Bondy argued that Oberon’s tragic family history, as well as her upbringing in a deeply racist society, may have left her with “untreated, inherited trauma, [which] can give someone the uncanny ability to be so disassociated from their true identity that [they] think they can slip undetected between false identities in order to seem to be whatever people want them to be.” Oberon certainly never admitted to her past: In 1978, the year before her death at age 68, she accepted an invitation to Tasmania to see her “birthplace” but spent most of the trip hiding in her room, “terrified from the moment she got [there that] her story would unravel,” per biographer Bob Casey.
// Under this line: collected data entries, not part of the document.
(* ===== verification/Boot.v ===== *)
(** * From the environment to a serving deployment

    What [LoadEnvConfig], [LoadModule] and [StartServer] leave behind when the
    process starts: one of the two deployments of System.v, with its services
    as the constructors built them, in a state the theorems there start from. *)

From stdpp Require Import base list strings gmap.
From Stdlib Require Import ZArith Lia.
From S2P Require Import Prelude Errors GoStrings Helper Eth Config Instruction PaymentDB FeeProofDB NonceCache Nonce Json.
From S2P Require Import XrpTransaction PaymentStatus FeeProof Multisig UrlValidation Fetcher Crl Tee Handler Bodies.
From S2P Require Import Services Endpoints Server Http Database Loader System.

#[local] Open Scope Z_scope.

(** ** What the constructors build *)
Section Constructors.
Context `{TeeLib} {Ctx : Type} `{!NetLib Ctx} `{!HttpLib Ctx} `{!BackgroundCtx Ctx} `{!RelayLib Ctx}.
Context `{!CallLib Ctx} `{!GormLib} `{!BootLib} `{!GormLaws}.

Lemma on_res_Ok {A} (m : SE resources error A) b a b' :
  on_res m b = (Ok a, b') -> m (bt_res b) = (Ok a, bt_res b').
Proof. unfold on_res. destruct (m (bt_res b)) as [r w]. by intros [= -> <-]. Qed.

Lemma construct_Ok {V} wrap (new : res error Binder -> res error (V * Binder)) u a d1 d2 w vb w' :
  construct wrap new (NewOnChainBinder (Ctx := Ctx) u a) d1 d2 w = (Ok vb, w') ->
  exists dialled, new dialled = Ok vb /\ forall binder, dialled = Ok binder -> binder = NewBinder.
Proof.
  unfold construct. destruct (NewOnChainBinder u a w) as [dialled w1] eqn:Hd. destruct (new dialled) as [vb'|e] eqn:Hn.
  - intros [= <- <-]. exists dialled. split; [done|]. intros binder ->. unfold NewOnChainBinder in Hd.
    destruct (ethclient_Dial u); [|done]. destruct (NewTeePaymentsCaller a); [|done]. by injection Hd as <- _.
  - destruct (CloseDB _ w1) as [? w2]. by destruct (CloseDB _ w2).
Qed.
The first inklings of Oberon’s true heritage came to light in 1983, when two biographers “intrigued by [her] evasiveness” raised questions about her early years, as the Washington Post’s Christopher Schemering wrote in 1985. Two years later, Oberon’s nephew, Michael Korda, published a novel loosely—but transparently—based on his aunt’s secret life. The full truth of the matter was only revealed in 2014, when a joint initiative between the British Library and ancestry website findmypast.co.uk published Oberon’s birth certificate, which identified Constance, not Charlotte, as her mother.
Oberon was the first woman of color to play Anne Boleyn. Turner-Smith won’t be the last. As soon as this September, Filipino Canadian actress Andrea Macasaet is set to step into the role for the Broadway production of Six, a pop musical based on the lives of the Tudor king’s six wives.
“We have these iconic figures from history and literature, who people feel possessive about in some way,” says scholar Miranda Kaufman, author of Black Tudors: The Untold Story, to History Extra’s Rachel Dinning. “But you have to remember that it’s not a historical reconstruction: it’s a thriller; it’s a drama; it’s entertainment. As a historian, I think one of our roles is figuring out how to engage people with the past—and this is a fresh take on an old story.”